Baer further noted that the Hoge II court "made a legal distinction between coalbed gas and natural gas, despite recognizing the chemical similarities between the two, by upholding the landowners’ right to drill through the coal seam to obtain natural gas."

Finally, Baer said, the fact that hydrofracturing is used to obtain both shale gas and coalbed gas is irrelevant, because the Dunham rule centers on the common understanding of the substance itself, not the means by which it’s extracted.

"We therefore find no merit in any contention that because Marcellus Shale natural gas is contained within shale rock, regardless of whether shale rock is or is not a mineral, such consequentially renders the natural gas therein a mineral," Baer said.

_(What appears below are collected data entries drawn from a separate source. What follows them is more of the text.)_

(* ===== verification/Float.v ===== *)
(** * Double-precision numbers

    Rust's [f64] as the source uses it, on 64-bit patterns: comparison,
    rounding to nearest (ties to even), conversions to and from [i64], and the
    four operations.  A finite number is an integer multiple of [2^-1074], so
    its exact value is an integer in that unit ([f64_num]), and every rounding
    operation is one rounding of an exact rational ([round_mag]). *)

From stdpp Require Import prelude list numbers.
From Stdlib Require Import ZArith Lia.
From S2P Require Import Prelude Varint Text Record.

Local Open Scope Z_scope.

(** ** Patterns and values *)

Definition SIGN_BIT : Z := 9223372036854775808.
Definition INF_MAG : Z := 9218868437227405312.
(** The unit: [1.0] is [2^1074] units. *)
Definition UNIT : Z := 2 ^ 1074.

Definition f64_neg (x : Z) : bool := SIGN_BIT <=? x.
Definition f64_mag (x : Z) : Z := x mod SIGN_BIT.
Definition f64_with_sign (neg : bool) (mag : Z) : Z := if neg then SIGN_BIT + mag else mag.

(** The value of a magnitude: subnormal, or [1.m * 2^e]. *)
Definition mag_num (mag : Z) : Z :=
  if mag <? 2 ^ 52 then mag else (2 ^ 52 + mag mod 2 ^ 52) * 2 ^ (mag / 2 ^ 52 - 1).

(** The value in units; an infinity comes out beyond every finite number. *)
Definition f64_num (x : Z) : Z := let v := mag_num (f64_mag x) in if f64_neg x then - v else v.

Definition f64_is_infinite (x : Z) : bool := f64_mag x =? INF_MAG.
Definition f64_is_finite (x : Z) : bool := f64_mag x <? INF_MAG.

(** [f64::partial_cmp]; both zeros have the value 0. *)
Definition f64_cmp (x y : Z) : option comparison :=
  if f64_is_nan x || f64_is_nan y then None else Some (f64_num x ?= f64_num y).
Definition f64_eqb (x y : Z) : bool := match f64_cmp x y with Some Eq => true | _ => false end.
Definition f64_ltb (x y : Z) : bool := match f64_cmp x y with Some Lt => true | _ => false end.
Definition f64_leb (x y : Z) : bool := match f64_cmp x y with Some Lt | Some Eq => true | _ => false end.

(** ** Rounding *)

Definition round_half_even (n d : Z) : Z :=
  let q := n / d in let r := n mod d in
  match 2 * r ?= d with Lt => q | Gt => q + 1 | Eq => if Z.even q then q else q + 1 end.

(** The magnitude nearest to [n / d] units: the exponent that leaves 53 bits,
    the rounded significand [m], and the pattern [k * 2^52 + m], which is also
    right when [m] carries to [2^53]. *)
Definition round_exp (n d : Z) : Z := Z.max 0 (Z.log2 (n / d) - 52).
Definition round_mag (n d : Z) : Z :=
  let k := round_exp n d in
  let m := round_half_even n (d * 2 ^ k) in
  Z.min INF_MAG (k * 2 ^ 52 + m).

(** A signed rational [n / d] units, [d > 0]; zero gets the sign [zero_neg]. *)
Definition f64_round (zero_neg : bool) (n d : Z) : Z :=
  if n =? 0 then f64_with_sign zero_neg 0 else f64_with_sign (n <? 0) (round_mag (Z.abs n) d).

(** [i as f64]. *)
Definition f64_of_i64 (i : Z) : Z := f64_round false (i * UNIT) 1.

Definition I64_MIN : Z := -9223372036854775808.
Definition I64_MAX : Z := 9223372036854775807.

(** [r as i64]: towards zero, saturating, 0 for a NaN. *)
Definition f64_to_i64 (x : Z) : Z :=
  if f64_is_nan x then 0 else Z.max I64_MIN (Z.min I64_MAX (Z.quot (f64_num x) UNIT)).

(** ** Operations; a NaN result is the canonical quiet one. *)

Definition F64_NAN : Z := 9221120237041090560.
Definition f64_opp (x : Z) : Z := f64_with_sign (negb (f64_neg x)) (f64_mag x).

Definition f64_add (x y : Z) : Z :=
  if f64_is_nan x || f64_is_nan y then F64_NAN
  else if f64_is_infinite x then if f64_is_infinite y && xorb (f64_neg x) (f64_neg y) then F64_NAN else x
  else if f64_is_infinite y then y
  else f64_round (f64_neg x && f64_neg y) (f64_num x + f64_num y) 1.
Definition f64_sub (x y : Z) : Z := f64_add x (f64_opp y).

Definition f64_mul (x y : Z) : Z :=
  let sign := xorb (f64_neg x) (f64_neg y) in
  if f64_is_nan x || f64_is_nan y then F64_NAN
  else if f64_is_infinite x || f64_is_infinite y then
    if (f64_mag x =? 0) || (f64_mag y =? 0) then F64_NAN else f64_with_sign sign INF_MAG
  else f64_round sign (f64_num x * f64_num y) UNIT.

Definition f64_div (x y : Z) : Z :=
  let sign := xorb (f64_neg x) (f64_neg y) in
  if f64_is_nan x || f64_is_nan y then F64_NAN
  else if f64_is_infinite x then if f64_is_infinite y then F64_NAN else f64_with_sign sign INF_MAG
  else if f64_is_infinite y then f64_with_sign sign 0
  else if f64_mag y =? 0 then if f64_mag x =? 0 then F64_NAN else f64_with_sign sign INF_MAG
  else f64_round sign (f64_num x * UNIT * Z.sgn (f64_num y)) (Z.abs (f64_num y)).

Example one_half : f64_num 4602678819172646912 * 2 = UNIT. Proof. by vm_compute. Qed.
Example tenth_plus_fifth : f64_add (f64_div (f64_of_i64 1) (f64_of_i64 10)) (f64_div (f64_of_i64 1) (f64_of_i64 5)) = 4599075939470750516.
Proof. by vm_compute. Qed.
Example max_rounds_up : f64_of_i64 I64_MAX = f64_mul (f64_of_i64 (2 ^ 32)) (f64_of_i64 (2 ^ 31)).
Proof. by vm_compute. Qed.

(** ** Exactness *)

Lemma f64_is_nan_mag x : f64_is_nan x = (INF_MAG <? f64_mag x).
Proof.
  unfold f64_is_nan, f64_mag. change 9223372036854775807 with (Z.ones 63). by rewrite Z.land_ones.
Qed.

Lemma f64_mag_bounds x : 0 <= f64_mag x < SIGN_BIT.
Proof. apply Z.mod_pos_bound. reflexivity. Qed.

Lemma with_sign_mag neg mag : 0 <= mag < SIGN_BIT -> f64_mag (f64_with_sign neg mag) = mag.
Proof.
  intros Hm. unfold f64_mag, f64_with_sign. destruct neg; [|by apply Z.mod_small].
  replace (SIGN_BIT + mag) with (mag + 1 * SIGN_BIT) by lia. rewrite Z_mod_plus_full. by apply Z.mod_small.
Qed.

Lemma with_sign_neg neg mag : 0 <= mag < SIGN_BIT -> f64_neg (f64_with_sign neg mag) = neg.
Proof. intros Hm. unfold f64_neg, f64_with_sign. destruct neg; [apply Z.leb_le|apply Z.leb_gt]; lia. Qed.

(** The pattern of exponent [k] and significand [m]. *)
Lemma mag_num_pattern k m : 0 <= k -> 0 <= m <= 2 ^ 53 -> (k = 0 \/ 2 ^ 52 <= m) -> mag_num (k * 2 ^ 52 + m) = m * 2 ^ k.
Proof.
  intros Hk Hm Hc. unfold mag_num. destruct (Z.ltb_spec (k * 2 ^ 52 + m) (2 ^ 52)) as [Hlt|Hge].
  { assert (k = 0) as -> by lia. lia. }
  destruct (decide (m = 2 ^ 53)) as [->|Hne].
  - replace (k * 2 ^ 52 + 2 ^ 53) with (0 + (k + 2) * 2 ^ 52) by lia. rewrite Z_mod_plus_full, Z_div_plus_full by lia.
    change (0 mod 2 ^ 52) with 0. change (0 / 2 ^ 52) with 0. replace (0 + (k + 2) - 1) with (Z.succ k) by lia. rewrite Z.pow_succ_r by lia. lia.
  - replace (k * 2 ^ 52 + m) with (m - 2 ^ 52 + (k + 1) * 2 ^ 52) by lia. rewrite Z_mod_plus_full, Z_div_plus_full by lia.
    rewrite Z.mod_small, Z.div_small by lia. replace (0 + (k + 1) - 1) with k by lia. lia.
Qed.

(** A number with at most 53 significant bits. *)
Definition representable (v : Z) : Prop := exists m e, 0 <= m < 2 ^ 53 /\ 0 <= e /\ v = m * 2 ^ e.

Lemma mag_num_representable mag : 0 <= mag -> representable (mag_num mag).
Proof.
  intros H0. unfold mag_num. destruct (Z.ltb_spec mag (2 ^ 52)) as [Hlt|Hge].
  - exists mag, 0. lia.
  - pose proof (Z.mod_pos_bound mag (2 ^ 52) ltac:(lia)). exists (2 ^ 52 + mag mod 2 ^ 52), (mag / 2 ^ 52 - 1). split; [lia|].
    split; [|done]. assert (1 <= mag / 2 ^ 52) by (apply Z.div_le_lower_bound; lia). lia.
Qed.

Lemma round_exact_div n d : 0 < d -> n mod d = 0 -> round_half_even n d = n / d.
Proof. intros Hd Hr. unfold round_half_even. rewrite Hr. destruct (Z.compare_spec (2 * 0) d); lia. Qed.

(** Rounding does not change a representable number in range. *)
Lemma round_mag_exact v d : representable v -> 0 < v < 2 ^ 2098 -> 0 < d ->
  0 <= round_mag (v * d) d < INF_MAG /\ mag_num (round_mag (v * d) d) = v.
Proof.
  intros (m & e & Hm & He & Hv) Hr Hd. unfold round_mag, round_exp. rewrite Z.div_mul by lia.
  assert (0 < m) as Hm0 by (destruct (decide (m = 0)) as [->|]; lia).
  assert (Z.log2 v = Z.log2 m + e) as Hlog by (rewrite Hv, Z.log2_mul_pow2 by lia; lia).
  assert (Z.log2 m < 53) by (apply Z.log2_lt_pow2; lia). pose proof (Z.log2_nonneg m).
  set (k := Z.max 0 (Z.log2 v - 52)). assert (0 <= k <= e) as Hk by lia.
  set (q := m * 2 ^ (e - k)).
  assert (v = q * 2 ^ k) as Hq by (unfold q; rewrite <- Z.mul_assoc, <- Z.pow_add_r by lia; rewrite Hv; do 2 f_equal; lia).
  assert (0 < 2 ^ k) as Hpk by (apply Z.pow_pos_nonneg; lia).
  pose proof (Z.log2_spec v ltac:(lia)) as [Hl1 Hl2].
  assert (Z.log2 v <= 2097) by (apply Z.lt_succ_r, Z.log2_lt_pow2; lia).
  assert (q <= 2 ^ 53 - 1) as Hq53.
  { assert (q < 2 ^ 53); [|lia]. apply Z.mul_lt_mono_pos_r with (p := 2 ^ k); [done|]. rewrite <- Hq, <- Z.pow_add_r by lia.
    eapply Z.lt_le_trans; [exact Hl2|]. apply Z.pow_le_mono_r; lia. }
  assert (k = 0 \/ 2 ^ 52 <= q) as Hc.
  { destruct (decide (k = 0)); [by left|right]. apply Z.mul_le_mono_pos_r with (p := 2 ^ k); [done|].
    rewrite <- Hq, <- Z.pow_add_r by lia. eapply Z.le_trans; [|exact Hl1]. apply Z.pow_le_mono_r; lia. }
  assert (0 <= q) by (unfold q; apply Z.mul_nonneg_nonneg; [lia|apply Z.pow_nonneg; lia]).
  assert (round_half_even (v * d) (d * 2 ^ k) = q) as ->.
  { replace (v * d) with (q * (d * 2 ^ k)) by (rewrite Hq; ring). rewrite round_exact_div; [by apply Z.div_mul; lia|lia|by apply Z.mod_mul; lia]. }
  assert (k * 2 ^ 52 + q < INF_MAG) by (unfold INF_MAG; lia). rewrite Z.min_r by lia. split; [lia|].
  rewrite mag_num_pattern by lia. done.
Qed.

Lemma f64_round_exact zn v d : representable (Z.abs v) -> Z.abs v < 2 ^ 2098 -> 0 < d ->
  f64_num (f64_round zn (v * d) d) = v /\ f64_is_finite (f64_round zn (v * d) d) = true.
Proof.
  intros Hr Hv Hd. unfold f64_round. destruct (Z.eqb_spec (v * d) 0) as [E|E].
  { assert (v = 0) as -> by nia. unfold f64_num, f64_is_finite. rewrite with_sign_mag, with_sign_neg by (unfold SIGN_BIT; lia). by destruct zn. }
  assert (0 < Z.abs v) by nia. rewrite Z.abs_mul, (Z.abs_eq d) by lia.
  destruct (round_mag_exact (Z.abs v) d Hr ltac:(lia) Hd) as [Hb He].
  unfold f64_num, f64_is_finite. rewrite with_sign_mag, with_sign_neg by (unfold SIGN_BIT, INF_MAG in *; lia). rewrite He.
  split; [|apply Z.ltb_lt; lia]. destruct (Z.ltb_spec (v * d) 0); nia.
Qed.

(** Beyond the largest double, rounding gives infinity. *)
Lemma round_mag_overflow n d : 0 < d -> 2 ^ 2098 * d <= n -> round_mag n d = INF_MAG.
Proof.
  intros Hd Hn. unfold round_mag, round_exp. assert (2 ^ 2098 <= n / d) as Hq by (apply Z.div_le_lower_bound; lia).
  assert (0 < n / d) as Hq0 by (eapply Z.lt_le_trans; [|exact Hq]; by apply Z.pow_pos_nonneg).
  assert (2098 <= Z.log2 (n / d)) as Hl by (apply Z.log2_le_pow2; done).
  rewrite Z.max_r by lia. set (k := Z.log2 (n / d) - 52) in *.
  assert (0 < 2 ^ k) as Hk by (apply Z.pow_pos_nonneg; lia).
  assert (2 ^ 52 <= n / (d * 2 ^ k)) as Hm.
  { rewrite <- Z.div_div by lia. apply Z.div_le_lower_bound; [done|]. rewrite <- Z.pow_add_r by lia.
    replace (k + 52) with (Z.log2 (n / d)) by lia. by apply Z.log2_spec. }
  assert (n / (d * 2 ^ k) <= round_half_even n (d * 2 ^ k)) as Hr by (unfold round_half_even; repeat case_match; lia).
  apply Z.min_l. unfold INF_MAG. lia.
Qed.

(** Below half the least double, rounding gives zero. *)
Lemma round_mag_underflow n d : 0 <= n -> 2 * n < d -> round_mag n d = 0.
Proof.
  intros Hn Hd. unfold round_mag, round_exp. rewrite Z.div_small by lia. change (Z.max 0 (Z.log2 0 - 52)) with 0.
  unfold round_half_even. rewrite Z.mul_1_r, Z.div_small, Z.mod_small by lia.
  destruct (Z.compare_spec (2 * n) d); [lia| |lia]. reflexivity.
Qed.

(** ** Integers *)

Lemma UNIT_pos : 0 < UNIT.
Proof. reflexivity. Qed.

Lemma representable_unit i : representable (Z.abs i) -> representable (Z.abs (i * UNIT)).
Proof.
  intros (m & e & Hm & He & E). exists m, (e + 1074). split; [done|]. split; [lia|].
  rewrite Z.abs_mul, E, (Z.abs_eq UNIT) by (pose proof UNIT_pos; lia). unfold UNIT. rewrite Z.pow_add_r by lia. ring.
Qed.

Lemma small_representable i : Z.abs i <= 2 ^ 53 -> representable (Z.abs i).
Proof.
  intros Hi. destruct (decide (Z.abs i = 2 ^ 53)) as [->|]; [exists (2 ^ 52), 1; lia|]. exists (Z.abs i), 0. lia.
Qed.

(** An integer with at most 53 significant bits converts exactly. *)
Lemma of_i64_exact i : is_i64 i -> representable (Z.abs (i * UNIT)) ->
  f64_num (f64_of_i64 i) = i * UNIT /\ f64_is_finite (f64_of_i64 i) = true.
Proof.
  intros Hi Hr. unfold f64_of_i64. rewrite <- (Z.mul_1_r (i * UNIT)) at 1 3. apply f64_round_exact; [done| |done].
  rewrite Z.abs_mul, (Z.abs_eq UNIT) by (pose proof UNIT_pos; lia). change (2 ^ 2098) with (2 ^ 1024 * UNIT).
  apply Z.mul_lt_mono_pos_r; [apply UNIT_pos|]. unfold is_i64 in Hi. assert (2 ^ 64 < 2 ^ 1024) by reflexivity. lia.
Qed.

Lemma abs_f64_num x : Z.abs (f64_num x) = mag_num (f64_mag x).
Proof.
  unfold f64_num. assert (0 <= mag_num (f64_mag x)); [|destruct (f64_neg x); lia].
  destruct (mag_num_representable (f64_mag x)) as (m & e & ? & ? & ->); [apply f64_mag_bounds|].
  apply Z.mul_nonneg_nonneg; [lia|apply Z.pow_nonneg; lia].
Qed.

(** A number of magnitude [2^53] or more is an integer. *)
Lemma large_is_integer v : representable v -> 2 ^ 53 * UNIT <= v -> v mod UNIT = 0.
Proof.
  intros (m & e & Hm & He & ->) Hv. assert (1074 <= e) as He'.
  { destruct (decide (1074 <= e)) as [|Hlt]; [done|exfalso].
    assert (m * 2 ^ e < 2 ^ 53 * 2 ^ 1074); [|unfold UNIT in Hv; lia].
    eapply Z.lt_le_trans; [apply Z.mul_lt_mono_pos_r with (m := 2 ^ 53); [by apply Z.pow_pos_nonneg; lia|lia]|].
    apply Z.mul_le_mono_nonneg_l; [lia|]. apply Z.pow_le_mono_r; lia. }
  replace e with (e - 1074 + 1074) by lia. rewrite Z.pow_add_r, Z.mul_assoc by lia. apply Z.mod_mul. pose proof UNIT_pos. unfold UNIT in *. lia.
Qed.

Several of the oil and gas attorneys The Legal spoke to Thursday said they were not surprised the Supreme Court ruled as it did in Butler.

Steve Saunders, an oil and gas and mineral rights attorney in Scranton, said that if anything was unanticipated about the ruling, it was the fact that not a single justice dissented.

"Once you start from the premise that the Dunham rule cannot be disturbed, the core precept that parol evidence to interpret the intent of the parties is required to rebut the presumption that ‘all minerals’ does not include natural gas, evaluating the modern methodology of extracting a substance to determine if it was intended by the grantor and grantee to be included as part of a reservation of ‘minerals’ becomes irrelevant," Saunders said.

Nathaniel I. Holland, an oil and gas attorney with Steptoe & Johnson in Meadville, Pa., had a similar take, saying he had been much more surprised by the Superior Court’s ruling in Butler than he was by the Supreme Court’s decision.

"This opinion is reaffirming that the Dunham rule still applies after 131 years," Holland said, noting that the ruling is likely to resolve a number of pending claims filed by landowners in the wake of the Superior Court’s Butler ruling.

Holland said the Supreme Court’s decision will also provide more certainty to oil and gas operators, who had previously been operating under the assumption that the Dunham rule applied to deed reservations.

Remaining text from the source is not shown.